Welcome back to Mind Over Money. I'm Kevin Cook, your field guide and story teller for the fascinating arena of behavioral economics.

I love Twitter . Not just because it's the fastest place to get news and expert analysis, but more so because it is a knowledge portal to just about everything that interests me, all in one place, all easily accessible from my phone.

In any given moment, I can be witnessing live posts and interactions from experts across a dozen of what I call "communities of knowledge," from science, politics, education and economics to nutrition, fitness, psychology, and entrepreneurship.

On any given day, I can also find a dozen knowledge rabbit holes to run down. Therein lies some danger in being distracted.

But every week brings some new person or source of knowledge that I wonder how I lived without.

A couple of weeks ago was no exception as I found neuroscientist Lisa Feldman Barrett posting her recent book review in Nature of Joseph LeDoux's new work The Deep History of Ourselves: The Four-Billion-Year Story of How We Got Conscious Brains.

I talked about Dr. Barrett's work and her 2017 book How Emotions Are Made: The Secret Life of the Brain in my June 2018 podcast...

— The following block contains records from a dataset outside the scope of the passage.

(* ===== verification/BakeryCommandsSpec.v ===== *)
(** * Rates and commands of the Bakery: properties

    The search for [r2q] ends and gives the smallest divisor, every formatted rate is a positive number
    within bounds, the infrastructure handles of a setup are the reserved ones, and pruning a circuit
    deletes exactly the objects that building it creates. *)

From S2P Require Import Prelude RustStd RustCollections RustFloat RustFormat.
From S2P Require Import ShapedDevice TcHandle QdiscHandles BakeryCommands.
From Stdlib Require Import SpecFloat.

(** ** The divisor [r2q] *)

Section Loop.
Context (bytes : f64).

Definition quantum_above (r2q : Z) : bool := f64_lt MAX_R2Q (f64_div bytes (f64_of_Z r2q)).

Lemma r2q_loop_spec fuel start r :
  r2q_loop fuel bytes start = Some r ->
  start <= r /\ quantum_above r = false /\ forall j, start <= j < r -> quantum_above j = true.
Proof.
  revert start. induction fuel as [|fuel IH]; intros start; [done|]. cbn [r2q_loop]. fold (quantum_above start).
  destruct (quantum_above start) eqn:Hq.
  - intros (H1 & H2 & H3)%IH. split_and!; [lia|done|]. intros j Hj.
    destruct (decide (j = start)) as [->|]; [done|]. apply H3. lia.
  - intros [= <-]. split_and!; [lia|done|lia].
Qed.

Lemma r2q_loop_ends fuel start k :
  start <= k -> k - start < Z.of_nat fuel -> quantum_above k = false ->
  exists r, r2q_loop fuel bytes start = Some r /\ r <= k.
Proof.
  revert start. induction fuel as [|fuel IH]; intros start Hle Hf Hk; [lia|].
  cbn [r2q_loop]. fold (quantum_above start). destruct (quantum_above start) eqn:Hq.
  - apply IH; [|lia|done]. destruct (decide (k = start)) as [->|]; [congruence|lia].
  - exists start. split; [done|lia].
Qed.
End Loop.

Lemma bytes_per_second_range rate : 0 <= bytes_per_second rate < 2 ^ 64.
Proof. unfold bytes_per_second, u64_wrap. apply Z.mod_pos_bound. lia. Qed.

(** With [k] large enough the quantum is at most 60000. *)
Lemma quantum_not_above bytes k :
  0 <= bytes < 2 ^ 64 -> bytes + 4095 <= 60000 * k -> 0 < k < 2 ^ 52 -> quantum_above (f64_of_Z bytes) k = false.
Proof.
  intros Hb Hk Hk52. unfold quantum_above.
  assert (at_most (f64_of_Z bytes) ((bytes + 4095) / 4096) 12) as Hm by (apply f64_of_Z_at_most; [|lia|]; dlia).
  destruct (f64_of_Z_exact k Hk52) as (mk & ek & -> & Hek & Hmk).
  replace MAX_R2Q with (S754_finite false 8246337208320000 (-37)) by by_compute.
  apply at_most_not_above. destruct Hm as [->|(m & e & -> & He & Hm)]; [by left|].
  unfold f64_div, f64_prec, f64_emax. apply SFdiv_at_most; [lia|lia| |unfold emin; lia].
  set (c := Z.min e (Z.min 0 (ek - 37))). apply (dle_at c); [lia..|].
  rewrite Hmk. replace (k * 2 ^ (- ek) * 8246337208320000 * 2 ^ (ek + -37 - c)) with (60000 * k * 2 ^ (- c)).
  2:{ change 8246337208320000 with (60000 * 2 ^ 37).
      transitivity (60000 * k * (2 ^ (- ek) * 2 ^ 37 * 2 ^ (ek + -37 - c))); [|ring].
      rewrite <- !Z.pow_add_r by lia. do 2 f_equal. lia. }
  apply Z.le_trans with ((bytes + 4095) / 4096 * 2 ^ (12 - e) * 2 ^ (e - c)).
  { apply Z.mul_le_mono_nonneg_r; [apply Z.pow_nonneg; lia|done]. }
  rewrite <- Z.mul_assoc, <- Z.pow_add_r by lia. replace (12 - e + (e - c)) with (12 + - c) by lia.
  rewrite Z.pow_add_r, Z.mul_assoc by lia. apply Z.mul_le_mono_nonneg_r; [apply Z.pow_nonneg; lia|]. dlia.
Qed.

Lemma r2q_loop_terminates max_rate_in_mbps :
  exists r, r2q_loop (r2q_fuel max_rate_in_mbps) (f64_of_Z (bytes_per_second max_rate_in_mbps)) 10 = Some r
    /\ 10 <= r <= bytes_per_second max_rate_in_mbps / 60000 + 12.
Proof.
  pose proof (bytes_per_second_range max_rate_in_mbps) as Hb. unfold r2q_fuel.
  set (bytes := bytes_per_second max_rate_in_mbps) in *.
  destruct (r2q_loop_ends (f64_of_Z bytes) (Z.to_nat (bytes / 60000 + 4)) 10 (Z.max 10 (bytes / 60000 + 2)))
    as (r & Hr & Hle); [lia|dlia| |].
  - apply quantum_not_above; [done|dlia|dlia].
  - exists r. apply r2q_loop_spec in Hr as Hs. destruct Hs as (Hs & _). split; [done|].
    assert (0 <= bytes / 60000) by (apply Z.div_pos; lia). lia.
Qed.

(** C37: The search for the HTB divisor ends for every link rate, also the ones whose conversion to bytes
    wraps, and returns the first divisor from 10 on whose quantum is not above 60000; it needs at most
    [bytes / 60000 + 3] iterations. *)
Theorem r2q_is_first_divisor max_rate_in_mbps :
  let bytes := f64_of_Z (bytes_per_second max_rate_in_mbps) in
  r2q_loop (r2q_fuel max_rate_in_mbps) bytes 10 = Some (r2q max_rate_in_mbps)
  /\ 10 <= r2q max_rate_in_mbps <= bytes_per_second max_rate_in_mbps / 60000 + 12
  /\ f64_lt MAX_R2Q (f64_div bytes (f64_of_Z (r2q max_rate_in_mbps))) = false
  /\ forall j, 10 <= j < r2q max_rate_in_mbps -> f64_lt MAX_R2Q (f64_div bytes (f64_of_Z j)) = true.
Proof.
  cbv zeta. destruct (r2q_loop_terminates max_rate_in_mbps) as (r & Hr & Hb).
  assert (r2q max_rate_in_mbps = r) as -> by (unfold r2q; by rewrite Hr).
  destruct (r2q_loop_spec _ _ _ _ Hr) as (_ & Hq & Hj). unfold quantum_above in *. auto.
Qed.

(** ** Formatted rates *)

(** What a Rust [f32] can be. *)
Definition f32_valid (x : f32) : Prop := valid_binary 24 128 x = true.

Lemma MIN_RATE_value : MIN_RATE_MBPS = S754_finite false 10737418 (-30).
Proof. by_compute. Qed.
Lemma MAX_RATE_value : MAX_RATE_MBPS = S754_finite false 10000000 0.
Proof. by_compute. Qed.

(** The formatted rate is positive, finite and within the bounds. *)
Lemma clamp_rate_bounds rate :
  f32_valid rate ->
  exists m e, clamp_rate rate = S754_finite false m e /\ bounded 24 128 m e = true
    /\ f32_le MIN_RATE_MBPS (clamp_rate rate) = true /\ f32_le (clamp_rate rate) MAX_RATE_MBPS = true.
Proof.
  intros Hv. unfold clamp_rate. set (r := if negb (f32_is_finite rate) then MIN_RATE_MBPS else rate).
  assert (f32_valid r /\ f32_is_finite r = true) as [Hr Hf].
  { unfold r. destruct (f32_is_finite rate) eqn:Hf; [done|]. by rewrite MIN_RATE_value. }
  destruct (f32_lt r MIN_RATE_MBPS) eqn:Hlt; [rewrite MIN_RATE_value, MAX_RATE_value; exists 10737418%positive, (-30); split_and!; by_compute|].
  unfold f32_gt. destruct (SFltb MAX_RATE_MBPS r) eqn:Hgt; [rewrite MIN_RATE_value, MAX_RATE_value; exists 10000000%positive, 0; split_and!; by_compute|].
  rewrite MIN_RATE_value, MAX_RATE_value in *. unfold f32_lt, f32_le in *.
  destruct r as [[]|[]| |[] m e]; try done. exists m, e. split_and!; [done|done|..]; by apply SFltb_SFleb.
Qed.

(** ** The three units *)

Lemma f32_le_dle m1 e1 m2 e2 :
  bounded 24 128 m1 e1 = true -> bounded 24 128 m2 e2 = true ->
  f32_le (S754_finite false m1 e1) (S754_finite false m2 e2) = true -> dle (Z.pos m1) e1 (Z.pos m2) e2.
Proof. intros [H1 _]%andb_true_iff [H2 _]%andb_true_iff. by apply (SFleb_dle 24 128). Qed.

Lemma format_gbit m e :
  bounded 24 128 m e = true -> dle 16384000 (-14) (Z.pos m) e -> dle (Z.pos m) e 10000000 0 ->
  exists q, format_fixed 1 (f64_div (f64_of_f32 (S754_finite false m e)) (f64_of_Z 1000)) = fixed_text 1 q
    /\ 10 <= q <= 100000.
Proof.
  intros Hb Hl Hu. destruct (f64_of_f32_exact m e Hb) as (m' & e' & -> & He & Hm).
  destruct (f64_of_Z_exact 1000 ltac:(lia)) as (mk & ek & -> & Hek & Hmk).
  rewrite <- Z.sub_0_l in Hmk.
  assert (dle (Z.pos m') e' 10000000 0) as Hu' by (rewrite Hm; by apply dle_shift_l).
  assert (dle 1000 0 (Z.pos m') e') as Hl'.
  { rewrite Hm. apply dle_shift_r; [done|]. by apply (dle_shift_l 1000 (Z.pos m) e 0 (-14)). }
  unfold f64_div, f64_prec, f64_emax.
  destruct (at_least_dle (SFdiv 53 1024 (S754_finite false m' e') (S754_finite false mk ek)) 1 0) as (mq & eq & Hq & Hlow).
  - apply SFdiv_at_least; [lia|lia|..|unfold emin; lia].
    + rewrite Hmk, Z.mul_1_r, Z.add_0_r. by apply dle_shift_l.
    + eapply dle_dlt_trans; [exact Hu'|]. rewrite Hmk.
      replace (0 - ek) with (52 - (ek + (53 - 1 + 0))) by lia. apply dlt_shift_r; [lia|]. by vm_compute.
  - rewrite Hq. apply (format_fixed_between 1 mq eq 10 100000 1 0 10000 0); [done| |by vm_compute..].
    apply at_most_dle. rewrite <- Hq. apply SFdiv_at_most; [lia|lia| |unfold emin; lia].
    rewrite Hmk, Z.add_0_r. replace (1000 * 2 ^ (0 - ek) * 10000) with (10000000 * 2 ^ (0 - ek)) by ring.
    by apply dle_shift_r.
Qed.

3 Rules of Wealth for Bull Markets

I had read parts of some older LeDoux books like The Emotional Brain and Synaptic Self. He was widely known for his focused research on fear. In the lab, he and his colleagues used rodents for experiments since, like all mammals -- and nearly all vertebrate brains -- they share a brain structure called the amygdala.

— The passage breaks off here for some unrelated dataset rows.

(* ===== verification/BakeryExecute.v ===== *)
(** * Running batches of [tc] commands ([lqos_bakery/src/utils.rs])

    A batch is cut into chunks; each chunk is written to a file, run by [tc -f -batch], and its result
    judged, with an optional check of the free memory before and after every chunk.  The host (files,
    [tc], [/proc/meminfo]) is the class [TcHost].  The lock [FILE_LOCK] makes the chunk file private to the
    executor, so [tc] is given the text that was written.  Logging, the copies of a failed batch under
    [/tmp] and the duration of a run are not modelled. *)

From S2P Require Import Prelude RustStd RustCollections RustFloat RustFormat TcHandle.
From S2P Require Import QdiscHandles BakeryCommands BakeryPlan.

(** The exit status ([None]: ended by a signal) and the standard error of [tc]. *)
Record TcOutput : Type := mkTcOutput { status_code : option Z; tc_stderr : list Z }.

Record ExecuteResult : Type := mkExecuteResult { exec_ok : bool; failure_summary : option rstring }.

Class TcHost (W : Type) : Type := {
  write_file : W -> rstring -> bool * W;
  run_tc_batch : W -> rstring -> option TcOutput * W;
  read_meminfo : W -> result rstring rstring
}.

Definition status_success (output : TcOutput) : bool := bool_decide (status_code output = Some 0).

(** ** Judging the output *)

Definition summarize_tc_batch_failure (output : TcOutput) : option rstring :=
  if status_success output then None
  else
    let stderr := trim (from_utf8_lossy (tc_stderr output)) in
    let status_summary :=
      match status_code output with
      | Some code => str "tc batch exited with status " ++ i64_to_string code
      | None => str "tc batch terminated by signal"
      end in
    if str_is_empty stderr then Some status_summary else Some (status_summary ++ str ": " ++ stderr).

Definition tc_batch_command_is_delete_only (line : rstring) : bool :=
  match split_whitespace line with
  | object :: verb :: _ =>
      (bool_decide (object = str "qdisc") || bool_decide (object = str "class")) && bool_decide (verb = str "del")
  | _ => false
  end.

Definition ignorable_stderr_line (line : rstring) : bool :=
  let trimmed := to_ascii_lowercase (trim line) in
  str_is_empty trimmed
  || starts_with trimmed (str "command failed ")
  || starts_with trimmed (str "error: specified class not found")
  || starts_with trimmed (str "error: cannot find specified qdisc on specified device")
  || starts_with trimmed (str "rtnetlink answers: no such file or directory").

Definition tc_batch_failure_is_ignorable_delete_absence (output : TcOutput) (lines : rstring) : bool :=
  if status_success output then false
  else if str_is_empty (trim lines) || negb (forallb tc_batch_command_is_delete_only (str_lines lines)) then false
  else
    let stderr := from_utf8_lossy (tc_stderr output) in
    if str_is_empty (trim stderr) then false else forallb ignorable_stderr_line (str_lines stderr).

(** ** The command file *)

Fixpoint join_words (separator : rchar) (words : argv) : rstring :=
  match words with
  | [] => []
  | [word] => word
  | word :: rest => word ++ separator :: join_words separator rest
  end.

(** The text that [write_command_file] writes: one command a line; 32 is the space and 10 the newline. *)
Definition command_file_text (commands : list argv) : rstring :=
  concat (map (fun line => join_words 32 line ++ [10]) commands).

(** [commands.chunks(n)], for [n > 0]; the length is fuel enough. *)
Fixpoint chunks_loop (fuel n : nat) (commands : list argv) : list (list argv) :=
  match fuel, commands with
  | O, _ | _, [] => []
  | S fuel', _ => take n commands :: chunks_loop fuel' n (drop n commands)
  end.
Definition chunks (n : nat) (commands : list argv) : list (list argv) := chunks_loop (length commands) n commands.

(** ** The executor *)

Definition memory_guard_failure_summary (snapshot : MemorySnapshot) (min_available_bytes : Z) (purpose : rstring)
    (chunk_number total_chunks : nat) (phase : rstring) : rstring :=
  str "Bakery memory guard stopped " ++ purpose ++ str " " ++ phase ++ str " chunk " ++ usize_to_string chunk_number
  ++ str "/" ++ usize_to_string total_chunks ++ str ": available memory " ++ u64_to_string (available_bytes snapshot)
  ++ str " bytes is below required available memory " ++ u64_to_string min_available_bytes
  ++ str " bytes (total RAM " ++ u64_to_string (total_bytes snapshot) ++ str " bytes).".

Definition exec_failed (summary : rstring) : ExecuteResult := mkExecuteResult false (Some summary).
Definition exec_done : ExecuteResult := mkExecuteResult true None.

(** The arguments of one call of [on_progress]. *)
Record ChunkProgress : Type := mkChunkProgress {
  done_commands : nat; all_commands : nat; done_chunks : nat; all_chunks : nat
}.

Section Execute.
  Context {W : Type} `{TcHost W}.

Definition read_memory_snapshot (w : W) : result rstring MemorySnapshot :=
  match read_meminfo w with
  | Err e => Err (str "Failed to read /proc/meminfo: " ++ e)
  | Ok raw => parse_memory_snapshot raw
  end.

(** The check of the free memory around a chunk; an error stops the run. *)
Definition memory_guard (w : W) (guard : option Z) (purpose : rstring) (chunk_number total_chunks : nat)
    (phase : rstring) : result rstring unit :=
  match guard with
  | None => Ok tt
  | Some min_available_bytes =>
      match read_memory_snapshot w with
      | Ok snapshot =>
          if available_bytes snapshot <? min_available_bytes
          then Err (memory_guard_failure_summary snapshot min_available_bytes purpose chunk_number total_chunks phase)
          else Ok tt
      | Err err =>
          Err (str "Bakery memory guard could not read host memory state " ++ phase ++ str " chunk "
               ++ usize_to_string chunk_number ++ str "/" ++ usize_to_string total_chunks ++ str " for " ++ purpose
               ++ str ": " ++ err)
      end
  end.

(** One chunk: written, run and judged. *)
Definition execute_chunk (w : W) (purpose : rstring) (chunk : list argv) : result rstring unit * W :=
  let lines := command_file_text chunk in
  match write_file w lines with
  | (false, w) => (Err (str "Failed to write commands to file for " ++ purpose), w)
  | (true, w) =>
      match run_tc_batch w lines with
      | (None, w) => (Err (str "Failed to execute tc batch command for " ++ purpose ++ str "."), w)
      | (Some output, w) =>
          if tc_batch_failure_is_ignorable_delete_absence output lines then (Ok tt, w)
          else
            match summarize_tc_batch_failure output with
            | Some summary => (Err summary, w)
            | None => (Ok tt, w)
            end
      end
  end.

(** The loop over the chunks, with the calls of [on_progress]. *)
Fixpoint execute_chunks (w : W) (purpose : rstring) (guard : option Z) (all_commands all_chunks : nat)
    (completed_commands completed_chunks : nat) (rest : list (list argv)) : ExecuteResult * list ChunkProgress * W :=
  match rest with
  | [] => (exec_done, [], w)
  | chunk :: rest =>
      match memory_guard w guard purpose (S completed_chunks) all_chunks (str "before") with
      | Err summary => (exec_failed summary, [], w)
      | Ok _ =>
          match execute_chunk w purpose chunk with
          | (Err summary, w) => (exec_failed summary, [], w)
          | (Ok _, w) =>
              let completed_commands := (completed_commands + length chunk)%nat in
              let completed_chunks := S completed_chunks in
              match memory_guard w guard purpose completed_chunks all_chunks (str "after") with
              | Err summary => (exec_failed summary, [], w)
              | Ok _ =>
                  let '(result, progress, w) :=
                    execute_chunks w purpose guard all_commands all_chunks completed_commands completed_chunks rest in
                  (result, mkChunkProgress completed_commands all_commands completed_chunks all_chunks :: progress, w)
              end
          end
      end
  end.

Definition execute_in_memory_chunked (w : W) (command_buffer : list argv) (purpose : rstring) (chunk_size : nat)
    (guard : option Z) : ExecuteResult * list ChunkProgress * W :=
  match write_file w (command_file_text command_buffer) with
  | (false, w) => (exec_failed (str "Failed to write commands to file for " ++ purpose), [], w)
  | (true, w) =>
      let rest := chunks (Nat.max chunk_size 1) command_buffer in
      execute_chunks w purpose guard (length command_buffer) (length rest) 0 0 rest
  end.

Definition execute_in_memory (w : W) (command_buffer : list argv) (purpose : rstring) : ExecuteResult * W :=
  let '(result, _, w) :=
    execute_in_memory_chunked w command_buffer purpose (Nat.max (length command_buffer) 1) None in
  (result, w).

End Execute.

(** ** What [tc -f -batch] does

    [live] is the live tree of a host and [effect] what a command does to it.  With [-f] every command is
    attempted in order: it takes effect, or there was nothing to delete, or it is rejected.  The exit status
    tells whether all took effect.  Each failure is reported on the standard error, in lines of [tc] and of the
    kernel; a deletion that was rejected has a line there that is not one of those for a missing target. *)

Inductive CommandOutcome : Type := Took_effect | Target_absent | Rejected.

Class TcLive (W L : Type) : Type := { live : W -> L; effect : L -> argv -> L }.

Inductive batch_run {W L} `{TcLive W L} : L -> list (argv * CommandOutcome) -> L -> Prop :=
| batch_nil l : batch_run l [] l
| batch_took l c rest l' : batch_run (effect l c) rest l' -> batch_run l ((c, Took_effect) :: rest) l'
| batch_absent l c rest l' : effect l c = l -> batch_run l rest l' -> batch_run l ((c, Target_absent) :: rest) l'
| batch_rejected l c rest l' : batch_run l rest l' -> batch_run l ((c, Rejected) :: rest) l'.
#[global] Arguments batch_run W L {_} _ _ _.

(** Words that the command file keeps apart: none is split by a space or a line end. *)
Definition word_ok (word : rstring) : Prop := Forall (fun c => c <> 10 /\ c <> 13 /\ c <> 32) word.
Definition command_ok (command : argv) : Prop := command <> [] /\ Forall word_ok command.

(** What [tc] and the kernel say of a command that failed and of a target that is missing. *)
Definition absence_reports : list rstring :=
  [str "Command failed "; str "Error: Specified class not found";
   str "Error: Cannot find specified qdisc on specified device"; str "RTNETLINK answers: No such file or directory"].

(** A line of output with this text, whatever the case and the blanks around it. *)
Definition says (line text : rstring) : Prop := exists rest, to_ascii_lowercase (trim line) = to_ascii_lowercase text ++ rest.
(** A line that reports something else. *)
Definition reports_failure (line : rstring) : Prop :=
  trim line <> [] /\ Forall (fun text => ~ says line text) absence_reports.

(** A line of the command file that deletes a queue discipline or a class. *)
Definition deletion_line (line : rstring) : Prop :=
  exists object rest, split_whitespace line = object :: str "del" :: rest /\ (object = str "qdisc" \/ object = str "class").

(** The commands of a batch file: one a line, with a space between its words. *)
Definition batch_commands (text : rstring) : list argv := map (fun line => split_char line 32) (str_lines text).

Class TcHostLaws (W L : Type) `{TcHost W, TcLive W L} : Prop := {
  write_file_live : forall w text ok w', write_file w text = (ok, w') -> live w' = live w;
  run_none_live : forall w text w', run_tc_batch w text = (None, w') -> live w' = live w;
  run_outcomes : forall w text output w', Forall command_ok (batch_commands text) ->
    run_tc_batch w text = (Some output, w') ->
    exists outs, map fst outs = batch_commands text /\ batch_run W L (live w) outs (live w')
      /\ (status_success output = true -> Forall (fun co => co.2 = Took_effect) outs)
      /\ (forall command, command ∈ str_lines text -> deletion_line command ->
          (split_char command 32, Rejected) ∈ outs ->
          exists line, line ∈ str_lines (from_utf8_lossy (tc_stderr output)) /\ reports_failure line)
}.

By the way, did you know about 40% of all mammal species are rodents -- that's 2,277 species!

The amygdala, derived from the Greek word "almond," owing to the structure's almond-like shape, performs a primary role in the processing of memory, decision-making and autonomic emotional responses including fear, anxiety, and aggression. It is located deep in the brain's medial temporal lobe.

In the podcast, I read a passage from Dr. Barrett's book review because something really struck me that I had been wrestling with for years about understanding fear.

And that is the fear that animals experience. Another community I frequent on Twitter is anything involving interesting or fun animal behavior. I have two young daughters and that's something we can always share, whether it's exotic animals in far off places or just kittens and puppies being themselves. Last week I saw an incredible video of a man courageously releasing a wolf from a trap in the wild.

But lately, I've noticed a lot of "cat attacks and scares off bear" videos.

And as I thought about it, I've always been fascinated with how fearless some animals can seem in combat. How is this possible?

Well, Joseph LeDoux, whose name wrongly became synonymous with the idea that the amygdala was the fear center that all animals shared, has been trying to tell us for years.

In the podcast, I explain it as well as I can with the help of Dr. Barrett. From her book review in Nature...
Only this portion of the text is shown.